AlignIT: Enhancing Prompt Alignment in Customization of Text-to-Image Models

We consider the problem of customizing text-to-image diffusion models with user-supplied reference images. Given new prompts, the existing methods can capture the key concept from the reference images but fail to align the generated image with the prompt. In this work, we seek to address this key issue by proposing new methods that can easily be used in conjunction with existing customization methods that optimize the embeddings/weights at various intermediate stages of the text encoding process. The first contribution of this paper is a dissection of the various stages of the text encoding process leading up to the conditioning vector for text-to-image models. We take a holistic view of existing customization methods and notice that key and value outputs from this process differs substantially from their corresponding baseline (non-customized) models (e.g., baseline stable diffusion). While this difference does not impact the concept being customized, it leads to other parts of the generated image not being aligned with the prompt. Further, we also observe that these keys and values allow independent control various aspects of the final generation, enabling semantic manipulation of the output. Taken together, the features spanning these keys and values, serve as the basis for our next contribution where we fix the aforementioned issues with existing methods. We propose a new post-processing algorithm, AlignIT, that infuses the keys and values for the concept of interest while ensuring the keys and values for all other tokens in the input prompt are unchanged. Our proposed method can be plugged in directly to existing customization methods, leading to a substantial performance improvement in the alignment of the final result with the input prompt while retaining the customization quality.
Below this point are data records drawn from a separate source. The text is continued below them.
(* ===== verification/BookDepth.v ===== *)
(** * Depth, quotes and the feed

    The running totals of a level are the sums over the orders resting there,
    the quotes are the best of their prices, the liquidity check of
    all-or-none orders adds up the acceptable levels, and the replica that
    replays the event feed shows the same depth. *)

From S2P Require Import Prelude.
From S2P Require Import Order.
From S2P Require Import Ladder.
From S2P Require Import Book.
From S2P Require Import Replica.
From S2P Require Import BookInv.
From S2P Require Import BookMatch.
From S2P Require Import BookPriority.

(** ** Levels as sums over the order map *)
Definition resting_qty (f : Entry → Quantity) (s : Side) (p : Ticks) (e : Entry) : Quantity :=
  if bool_decide (o_side (e_order e) = s) && (o_price (e_order e) =? p) then f e else 0.

Definition depth (f : Entry → Quantity) (m : gmap OrderId Entry) (s : Side) (p : Ticks) : Quantity :=
  map_zsum (resting_qty f s p) m.

Lemma resting_qty_at f s p e :
  o_side (e_order e) = s → o_price (e_order e) = p → resting_qty f s p e = f e.
Proof. intros <- <-. unfold resting_qty. by rewrite bool_decide_true, Z.eqb_refl. Qed.

Lemma depth_queue f s p l : ∀ m,
  NoDup l → (∀ i, i ∈ l ↔ rests_at m s p i) →
  zsum (λ i, from_option f 0 (m !! i)) l = depth f m s p.
Proof.
  induction l as [|i l IH]; intros m Hnd Hin; unfold depth in *; simpl.
  - rewrite (map_zsum_ext _ (λ _, 0)).
    + induction m as [|k v m Hk IHm] using map_ind; [by rewrite map_zsum_empty|].
      rewrite map_zsum_insert by done. rewrite <-IHm; [done|].
      intros i. split; [set_solver|]. intros (e & He & ?). apply Hin. exists e.
      rewrite lookup_insert_ne; [done|]. intros <-. congruence.
    + intros k e Hk. unfold resting_qty. case_bool_decide as Hs; simpl; [|done].
      case_if; [|done]. assert (k ∈ @nil OrderId); [apply Hin; by exists e|set_solver].
  - apply NoDup_cons in Hnd as [Hi Hnd]. destruct (proj1 (Hin i) ltac:(set_solver)) as (e & He & Hs & Hp).
    pose proof (map_zsum_delete (resting_qty f s p) m i) as Hd. rewrite He in Hd. simpl in Hd.
    rewrite (resting_qty_at f s p e Hs Hp) in Hd. rewrite He. simpl.
    rewrite <-(IH (delete i m)) in Hd; [|done|].
    + rewrite <-(zsum_ext (λ j, from_option f 0 (m !! j))) in Hd; [lia|].
      intros j Hj. rewrite lookup_delete_ne; [done|]. by intros ->.
    + intros j. unfold rests_at. destruct (decide (j = i)) as [->|Hne].
      * rewrite lookup_delete_eq. split; [done|]. by intros (? & ? & _).
      * rewrite lookup_delete_ne by done. fold (rests_at m s p j). rewrite <-Hin. set_solver.
Qed.

Lemma level_depth b s p :
  Core b → total (level_at (ladder s b) p) = depth (λ e, o_leaves (e_order e)) (orders b) s p ∧
           displayed (level_at (ladder s b) p) = depth e_disp (orders b) s p.
Proof.
  intros HC. destruct (core_levels _ HC s p) as (Hnd & Hin & Ht & Hd). unfold ladders in *.
  rewrite Ht, Hd. split; by apply depth_queue.
Qed.

Lemma total_qty_at_level s p b : total_qty_at s p b = total (level_at (ladder s b) p).
Proof. unfold total_qty_at, level_at. by destruct (at_level (ladder s b) p). Qed.
Lemma displayed_qty_at_level s p b : displayed_qty_at s p b = displayed (level_at (ladder s b) p).
Proof. unfold displayed_qty_at, level_at. by destruct (at_level (ladder s b) p). Qed.

(** ** Quotes *)
Definition best_resting (b : Impl) (s : Side) (p : Ticks) : Prop :=
  (∃ i, rests_at (orders b) s p i) ∧
  ∀ i e, orders b !! i = Some e → o_side (e_order e) = s → better s (o_price (e_order e)) p = false.

Lemma populated_rests b s p : Core b → populated (ladder s b) p ↔ ∃ i, rests_at (orders b) s p i.
Proof.
  intros HC. split.
  - intros Hpop. unfold populated in Hpop.
    pose proof (level_total_zero _ _ s p (core_levels _ HC) (core_entries _ HC)) as Hz. unfold ladders in Hz.
    destruct (fifo (level_at (ladder s b) p)) as [|i l] eqn:E; [rewrite (proj2 Hz eq_refl) in Hpop; lia|].
    exists i. apply (core_levels _ HC). unfold ladders. rewrite E. set_solver.
  - intros (i & e & He & <- & <-). by destruct (Core_populated _ _ _ HC He).
Qed.

Lemma best_quote b s p : Core b → (best (ladder s b)).1 = Some p ↔ best_resting b s p.
Proof.
  intros HC. destruct (best_spec (ladder s b) (core_ladder _ HC s) (core_cache _ HC s)) as (Hb & _).
  rewrite Hb. unfold is_best, best_resting. rewrite populated_rests by done. rewrite (core_side _ HC s).
  split; intros [H1 H2]; (split; [done|]).
  - intros i e He Hs. apply H2, populated_rests; [done|]. by exists i, e.
  - intros q (i & e & He & Hs & <-)%populated_rests; [|done]. by apply (H2 i).
Qed.

(** ** The feed *)
Lemma agg_view f g (m : gmap OrderId Entry) s p :
  (∀ e, f (view e) = g e) → agg f (view <$> m) s p = depth g m s p.
Proof.
  intros H. unfold agg, depth. rewrite map_zsum_fmap. apply map_zsum_ext. intros i e _.
  unfold at_price, resting_qty. simpl. by rewrite H.
Qed.

Lemma feed_depth b s p :
  Core b → event_sink_ b = true → mem_levels b = 0%nat →
  side_map (replay (emitted b)) s !! p = stored (total_qty_at s p b) ∧
  disp_map (replay (emitted b)) s !! p = stored (displayed_qty_at s p b) ∧
  r_orders (replay (emitted b)) = view <$> orders b.
Proof.
  intros HC Hsink Hmem. destruct (core_feed _ HC Hsink Hmem) as [Hco Hview].
  destruct (replay_ok _ Hco) as [_ Hd]. destruct (Hd s p) as [H1 H2].
  rewrite replay_orders, <-Hview in *. rewrite total_qty_at_level, displayed_qty_at_level.
  destruct (level_depth b s p HC) as [-> ->].
  rewrite (agg_view _ (λ e, o_leaves (e_order e))) in H1 by done.
  by rewrite (agg_view _ e_disp) in H2 by done.
Qed.

(** ** The all-or-none liquidity check *)
Lemma zsum_concat {A} (f : A → Z) (l : list (list A)) : zsum f (concat l) = zsum (zsum f) l.
Proof. induction l as [|x l IH]; simpl; [done|]. by rewrite zsum_app, IH. Qed.

Lemma offers_at_total b s p :
  Core b → zsum of_qty (offers_at (orders b) p (fifo (level_at (ladder s b) p))) = total (level_at (ladder s b) p).
Proof.
  intros HC. destruct (core_levels _ HC s p) as (_ & _ & Ht & _). unfold ladders in Ht. rewrite Ht.
  clear Ht. unfold offers_at. induction (fifo (level_at (ladder s b) p)) as [|i l IH]; cbn; [done|]. f_equal. exact IH.
Qed.

Lemma available_levels_ok o b s ixs : ∀ avail,
  Core b → s = Opposite (o_side o) → has_base (ladder s b) = true →
  Forall (λ i, (i < length (levels (ladder s b)))%nat) ixs →
  StronglySorted (λ i j, better s (base (ladder s b) + Z.of_nat i)
                           (base (ladder s b) + Z.of_nat j) = true) ixs →
  Z.min (available_levels o (ladder s b) ixs avail) (o_leaves o) =
  Z.min (avail + zsum of_qty (concat (level_offers o b s <$> ixs))) (o_leaves o).
Proof.
  induction ixs as [|i ixs IH]; intros avail HC Hs Hb Hlen Hsort; simpl; [f_equal; lia|].
  apply Forall_cons in Hlen as [Hi Hlen]. apply StronglySorted_inv in Hsort as [Hsort Hbet].
  rewrite Forall_forall in Hbet. set (P := base (ladder s b)) in *.
  pose proof Hi as [lv Hlv]%lookup_lt_is_Some. rewrite Hlv. simpl.
  pose proof (level_at_lookup _ _ _ Hb Hlv) as Hat. fold P in Hat.
  assert (∀ l, Forall (λ j, (j < length (levels (ladder s b)))%nat) l →
    0 ≤ zsum of_qty (concat (level_offers o b s <$> l))) as Hnn.
  { intros l _. rewrite zsum_concat. apply zsum_nonneg. intros x (j & -> & _)%list_elem_of_fmap.
    unfold level_offers. case_if; [|done]. rewrite offers_at_total by done.
    apply (level_total_nonneg (orders b) (ladders b) s); apply HC. }
  rewrite zsum_app. fold (level_offers o b s <$> ixs).
  assert (zsum of_qty (level_offers o b s i) =
    if acceptable o (P + Z.of_nat i) then total lv else 0) as Ei.
  { unfold level_offers. fold P. case_if; [|done]. by rewrite offers_at_total, Hat. }
  assert (0 ≤ total lv) as Ht.
  { rewrite <-Hat. apply (level_total_nonneg (orders b) (ladders b) s); apply HC. }
  rewrite Ei. specialize (Hnn ixs Hlen). case_if; [case_if; lia|].
  destruct (acceptable o (P + Z.of_nat i)) eqn:Ha; simpl.
  - rewrite andb_true_r, andb_false_r. case_if; rewrite IH by done; f_equal; lia.
  - rewrite andb_false_r, andb_true_r. case_if; [|rewrite IH by done; f_equal; lia].
    rewrite (concat_nil (level_offers o b s <$> ixs)); [simpl; f_equal; lia|].
    intros x (j & -> & Hj)%list_elem_of_fmap. unfold level_offers. fold P.
    destruct (acceptable o (P + Z.of_nat j)) eqn:Haj; [|done].
    rewrite Hs in Hbet. pose proof (acceptable_better o _ _ (Hbet j Hj) Haj). congruence.
Qed.

Lemma available_fill_offers o b :
  Core b → 0 ≤ o_leaves o → available_fill o b = Z.min (zsum of_qty (offers o b)) (o_leaves o).
Proof.
  intros HC Hle. unfold available_fill. set (s := Opposite (o_side o)).
  destruct (has_base (ladder s b)) eqn:Hb; simpl.
  - rewrite offers_eq by done. fold s. rewrite (available_levels_ok o b s); try done.
    + apply Forall_forall. intros i. apply best_first_elem.
    + apply StronglySorted_intro. intros pre i post j E Hj.
      pose proof (best_first_sorted _ _ _ _ _ E Hj) as H. by rewrite (core_side _ HC s) in H.
  - unfold offers. fold s. rewrite Hb. simpl. lia.
Qed.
翻译：本文研究利用用户提供的参考图像定制文本到图像扩散模型的问题。现有方法在面对新提示时能够捕捉参考图像的关键概念，但无法使生成图像与提示要求对齐。本工作旨在通过提出可与现有定制方法协同使用的新方案解决这一核心问题——现有方法通常在文本编码过程的不同中间阶段优化嵌入表示或权重参数。本论文的第一项贡献是对文本到图像模型条件向量生成前的文本编码各阶段进行解构分析。通过对现有定制方法的整体观察，我们发现该过程输出的键值对与其对应基线（未定制）模型（如基础版Stable Diffusion）存在显著差异。虽然这种差异不影响被定制概念的表达，却导致生成图像的其他部分与提示要求失准。进一步研究发现，这些键值对可独立控制最终生成结果的各个方面，实现对输出的语义操控。综合来看，跨越这些键值对的特征构成了我们第二项贡献的基础：针对现有方法的上述缺陷，我们提出新型后处理算法AlignIT。该算法在注入目标概念对应键值对的同时，确保输入提示中所有其他标记的键值对保持不变。所提方法可直接嵌入现有定制流程，在保持定制质量的前提下，显著提升最终结果与输入提示的对齐性能。